A few years ago, I suggested to someone in the team handling the zoning rewrite that the city should consider the framework offered by the Nashville Community Character Manual.
The Nashville document is based on the New Urbanist "transect" of six basic land use contexts, from very rural to dense urban.
This illustration from The House Book by Keith DuQuette is a reasonable rendition of how the New Urban transect works.
What the Nashville Manual does that the transect does not is drill down within the transect zones in a practical fashion, and creates sub-zones within each "T" zone.
It does this by looking at the four main types of land use (open space, residential [neighborhoods], commercial [centers], and corridors) and the preferred intent for how to "use" the land--preserve, enhance, or develop it, through the development of policies for subzones within each T zone.

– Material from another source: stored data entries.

(** [src/src/core/gguf/WeightsMap.cpp:73-122 WeightsMap::fromAttachedChunked] *)
Definition fromAttachedChunked (manifest : TensorManifest.TensorManifest) (chunkBases : list N)
    : outcome WeightsMap :=
  match attachedTensors 0 (TensorManifest.tensors manifest) chunkBases with
  | inl e => Throws e
  | inr owned => create owned
  end.
End Building.

(** [src/src/core/gguf/WeightsMap.cpp:130-133 WeightsMap::find] *)
Definition find (w : WeightsMap) (nm : string) : option GgufTensor := _byName w !! nm.

(** [src/src/core/gguf/WeightsMap.cpp:135-142 WeightsMap::require] *)
Definition require (w : WeightsMap) (nm : string) : result GgufTensor :=
  match find w nm with
  | Some t => Ok t
  | None => Throw (RuntimeError ("WeightsMap::require: tensor '" +:+ nm +:+ "' not in model"))
  end.

(** [src/src/core/gguf/WeightsMap.cpp:144-152 WeightsMap::findBlock] *)
Definition findBlock (w : WeightsMap) (blockIdx : N) (suffix : string) : option GgufTensor :=
  if (blocks w <=? blockIdx)%N then None else default ∅ (_byBlock w !! blockIdx) !! suffix.

(** [src/src/core/gguf/WeightsMap.cpp:40-46 WeightsMap::totalTensorBytes] *)
Definition totalTensorBytes (w : WeightsMap) : N :=
  map_fold (fun _ t total => u64 (total + nbytes t)) 0%N (_byName w).

(** [src/src/core/gguf/WeightsMap.hpp:85-85 WeightsMap::size] *)
Definition size (w : WeightsMap) : nat := base.size (_byName w).

(** [src/src/core/gguf/WeightsMap.hpp:96-96 WeightsMap::isAttached] *)
Definition isAttached (w : WeightsMap) : bool := negb (length (_owned w) =? 0).

(** ** The block index is the index by name *)

(** The name [findBlock] stands for. *)
Definition blockName (i : N) (suffix : string) : string := "blk." +:+ pretty i +:+ "." +:+ suffix.

Lemma pretty_N_go_app x : forall s t, pretty_N_go x s +:+ t = pretty_N_go x (s +:+ t).
Proof.
  induction (N.lt_wf_0 x) as [x _ IH]. intros s t. destruct (N.eq_dec x 0%N) as [->|Hx]; [by rewrite !pretty_N_go_0|].
  rewrite (pretty_N_go_step x s), (pretty_N_go_step x (s +:+ t)), IH by first [lia|apply N.div_lt; lia]. done.
Qed.

Lemma digit_pretty_char d : (d < 10)%N -> digit (pretty_N_char d) = Some d.
Proof.
  intros Hd.
  assert (d = 0 \/ d = 1 \/ d = 2 \/ d = 3 \/ d = 4 \/ d = 5 \/ d = 6 \/ d = 7 \/ d = 8 \/ d = 9)%N as Hc by lia.
  decompose [or] Hc; subst d; reflexivity.
Qed.

Lemma scanDigits_go x : (x < 2 ^ 64)%N -> forall s,
  scanDigits 0 (pretty_N_go x s) = scanDigits x s.
Proof.
  induction (N.lt_wf_0 x) as [x _ IH]. intros Hx s. destruct (N.eq_dec x 0%N) as [->|Hn]; [by rewrite pretty_N_go_0|].
  rewrite pretty_N_go_step by lia.
  assert (Hq : (x `div` 10 < x)%N) by (apply N.div_lt; lia).
  rewrite IH by lia. cbn [scanDigits]. pose proof (N.div_mod x 10 ltac:(done)) as Hdm.
  pose proof (N.mod_lt x 10 ltac:(done)) as Hm. rewrite digit_pretty_char by done.
  generalize dependent (x `div` 10)%N. generalize dependent (x `mod` 10)%N. intros d Hd q Hq Hdm.
  rewrite (u64_small (q * 10)) by lia. rewrite u64_small by lia. f_equal. lia.
Qed.

Lemma scanDigits_pretty i s : (i < 2 ^ 64)%N -> scanDigits 0 (pretty i +:+ "." +:+ s) = (i, "." +:+ s).
Proof.
  intros Hi. unfold pretty, pretty_N. destruct (decide (i = 0)%N) as [->|Hn]; [reflexivity|].
  rewrite pretty_N_go_app, scanDigits_go by done. reflexivity.
Qed.

Lemma length_pretty_pos (i : N) : 0 < String.length (pretty i).
Proof.
  destruct (pretty i) eqn:E; [|cbn; lia]. exfalso. revert E. unfold pretty, pretty_N.
  destruct (decide (i = 0)%N) as [->|Hn]; [done|]. rewrite pretty_N_go_step by lia. intros E.
  pose proof (pretty_N_go_app (i `div` 10) EmptyString (String.String (pretty_N_char (i `mod` 10)) EmptyString)) as H.
  change (EmptyString +:+ ?x) with x in H. rewrite E in H.
  by destruct (pretty_N_go (i `div` 10) EmptyString).
Qed.

Lemma blockKey_prefix sv : blockKey ("blk." +:+ sv) =
  let '(idx, rest) := scanDigits 0 sv in
  if String.length rest =? String.length sv then None
  else match rest with String.String "." suffix => Some (idx, suffix) | _ => None end.
Proof. reflexivity. Qed.

Lemma blockKey_blockName i s : (i < 2 ^ 64)%N -> blockKey (blockName i s) = Some (i, s).
Proof.
  intros Hi. unfold blockName. rewrite blockKey_prefix, scanDigits_pretty by done. rewrite (proj2 (Nat.eqb_neq _ _)); [reflexivity|].
  pose proof (length_pretty_pos i). rewrite !length_append. cbn. lia.
Qed.

(** Block names are written the way [blockName] writes them: no leading zero, no
    number beyond [size_t]. *)
Definition canonical (nm : string) : Prop := forall i s, blockKey nm = Some (i, s) -> nm = blockName i s.

(** The block index holds the block tensors of [l]. *)
Definition indexed (l : list (string * GgufTensor)) (b : BlockIndex) : Prop :=
  (forall i, is_Some (b.2 !! i) -> (i < b.1)%N) /\
  forall i s t, default ∅ (b.2 !! i) !! s = Some t <->
    exists nm, (nm, t) ∈ l /\ blockKey nm = Some (i, s).

Lemma indexed_other l nm t b : indexed l b -> blockKey nm = None -> indexed (l ++ [(nm, t)]) b.
Proof.
  intros [H1 H2] Hk. split; [done|]. intros i s t'. rewrite H2. split; intros (nm' & Hin & Hk').
  - exists nm'. split; [|done]. apply elem_of_app. by left.
  - exists nm'. split; [|done]. apply elem_of_app in Hin as [Hin|Hin]; [done|].
    apply list_elem_of_singleton in Hin. injection Hin as -> ->. by rewrite Hk in Hk'.
Qed.

Lemma indexed_add l nm t n m i s :
  indexed l (n, m) -> blockKey nm = Some (i, s) -> (i < n)%N ->
  (forall nm' t', (nm', t') ∈ l -> blockKey nm' <> Some (i, s)) ->
  indexed (l ++ [(nm, t)]) (n, <[i := emplace s t (default ∅ (m !! i))]> m).
Proof.
  intros [H1 H2] Hk Hi Hnew. cbn [fst snd] in *. split; cbn [fst snd].
  - intros j Hj. destruct (decide (i = j)) as [<-|Hne]; [done|]. rewrite lookup_insert_ne in Hj by done. by apply H1.
  - assert (Hs : default ∅ (m !! i) !! s = None).
    { destruct (default ∅ (m !! i) !! s) as [t0|] eqn:E; [|done]. apply H2 in E as (nm' & Hin & Hk').
      by apply Hnew in Hin. }
    intros j s' t'. transitivity ((exists nm', (nm', t') ∈ l /\ blockKey nm' = Some (j, s')) \/
      (j = i /\ s' = s /\ t' = t)).
    + rewrite <- H2. destruct (decide (i = j)) as [<-|Hne].
      * rewrite lookup_insert_eq. change (default ∅ (Some ?x)) with x. rewrite emplace_fresh by done.
        destruct (decide (s = s')) as [<-|Hns].
        -- rewrite lookup_insert_eq, Hs. split; [intros [= ->]; auto|by intros [|(_ & _ & ->)]].
        -- rewrite lookup_insert_ne by done. split; [auto|by intros [|(_ & -> & _)]].
      * rewrite lookup_insert_ne by done. split; [auto|by intros [|(-> & _)]].
    + split.
      * intros [(nm' & Hin & Hk')|(-> & -> & ->)].
        -- exists nm'. split; [|done]. apply elem_of_app. by left.
        -- exists nm. split; [|done]. apply elem_of_app. right. by apply list_elem_of_singleton.
      * intros (nm' & Hin & Hk'). apply elem_of_app in Hin as [Hin|Hin]; [left; eauto|].
        apply list_elem_of_singleton in Hin. injection Hin as -> ->. right. rewrite Hk in Hk'. by injection Hk' as -> ->.
Qed.

Lemma indexed_grow l n m n' : indexed l (n, m) -> (n <= n')%N -> indexed l (n', filter (fun kv => (fst kv < n')%N) m).
Proof.
  intros [H1 H2] Hn. cbn [fst snd] in *.
  assert (E : filter (fun kv : N * gmap string GgufTensor => (fst kv < n')%N) m = m).
  { apply map_filter_id. intros i x Hx. cbn. assert (i < n)%N by (apply H1; eauto). lia. }
  rewrite E. split; [|done]. intros i Hi. apply H1 in Hi. cbn in *. lia.
Qed.

Lemma scanDigits_bound sv : forall idx, (idx < 2 ^ 64)%N -> (fst (scanDigits idx sv) < 2 ^ 64)%N.
Proof.
  induction sv as [|c sv IH]; intros idx H; [done|]. cbn. destruct (digit c); [|done]. apply IH, u64_range.
Qed.

Lemma blockKey_bound nm i s : blockKey nm = Some (i, s) -> (i < 2 ^ 64)%N.
Proof.
  intros H. assert (Hp : exists sv, nm = "blk." +:+ sv).
  { unfold blockKey in H. repeat (case_match; try done). subst. by eexists. }
  destruct Hp as [sv ->]. rewrite blockKey_prefix in H.
  pose proof (scanDigits_bound sv 0 ltac:(done)) as Hb. destruct (scanDigits 0 sv) as [idx rest]. cbn in Hb.
  destruct (_ =? _); [done|]. repeat (case_match; try done). by injection H as <- _.
Qed.

Lemma addBlock_spec room l nm t b i s :
  indexed l b -> blockKey nm = Some (i, s) ->
  (forall nm' t', (nm', t') ∈ l -> blockKey nm' <> Some (i, s)) ->
  match addBlock room i s t b with
  | Returns b' => indexed (l ++ [(nm, t)]) b'
  | Throws e => exists n, room n = Some e
  | Undefined => i = (2 ^ 64 - 1)%N
  end.
Proof.
  destruct b as [n m]. intros Hb Hk Hnew. pose proof (blockKey_bound nm i s Hk) as Hi. unfold addBlock.
  destruct (N.leb_spec n i) as [Hn|Hn].
  - destruct (room (u64 (i + 1))) as [e|] eqn:Hr; [by exists (u64 (i + 1))|].
    destruct (decide (i = 2 ^ 64 - 1)%N) as [->|Hmax]; [done|].
    rewrite u64_small by lia. rewrite (proj2 (N.ltb_lt i (i + 1))) by lia.
    apply indexed_add; [apply (indexed_grow l n); [done|lia]|done|lia|done].
  - rewrite (proj2 (N.ltb_lt i n)) by done. by apply indexed_add.
Qed.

Most of DC is T4 to T6. In the Nashville Community Character Manual, those transect zones have a total of 17 subzones. This makes it possible to provide better and more targeted zoning and planning guidance. It means that the theoretical (the New Urban Transect) is translated into the practical.
Since nothing seemed to happen with my suggestion, I figured it was blown off.
It turns out that the Office of Planning spent a fair time researching it, and determined that this type of approach made sense for DC.
They proposed using a similar character zone framework to the Zoning Rewrite Advisory Committee, which turned out found the concept too radical or hard to grasp.
Because of the Advisory Committees rejection, this approach was abandoned.
And so the mess and fear of change continues.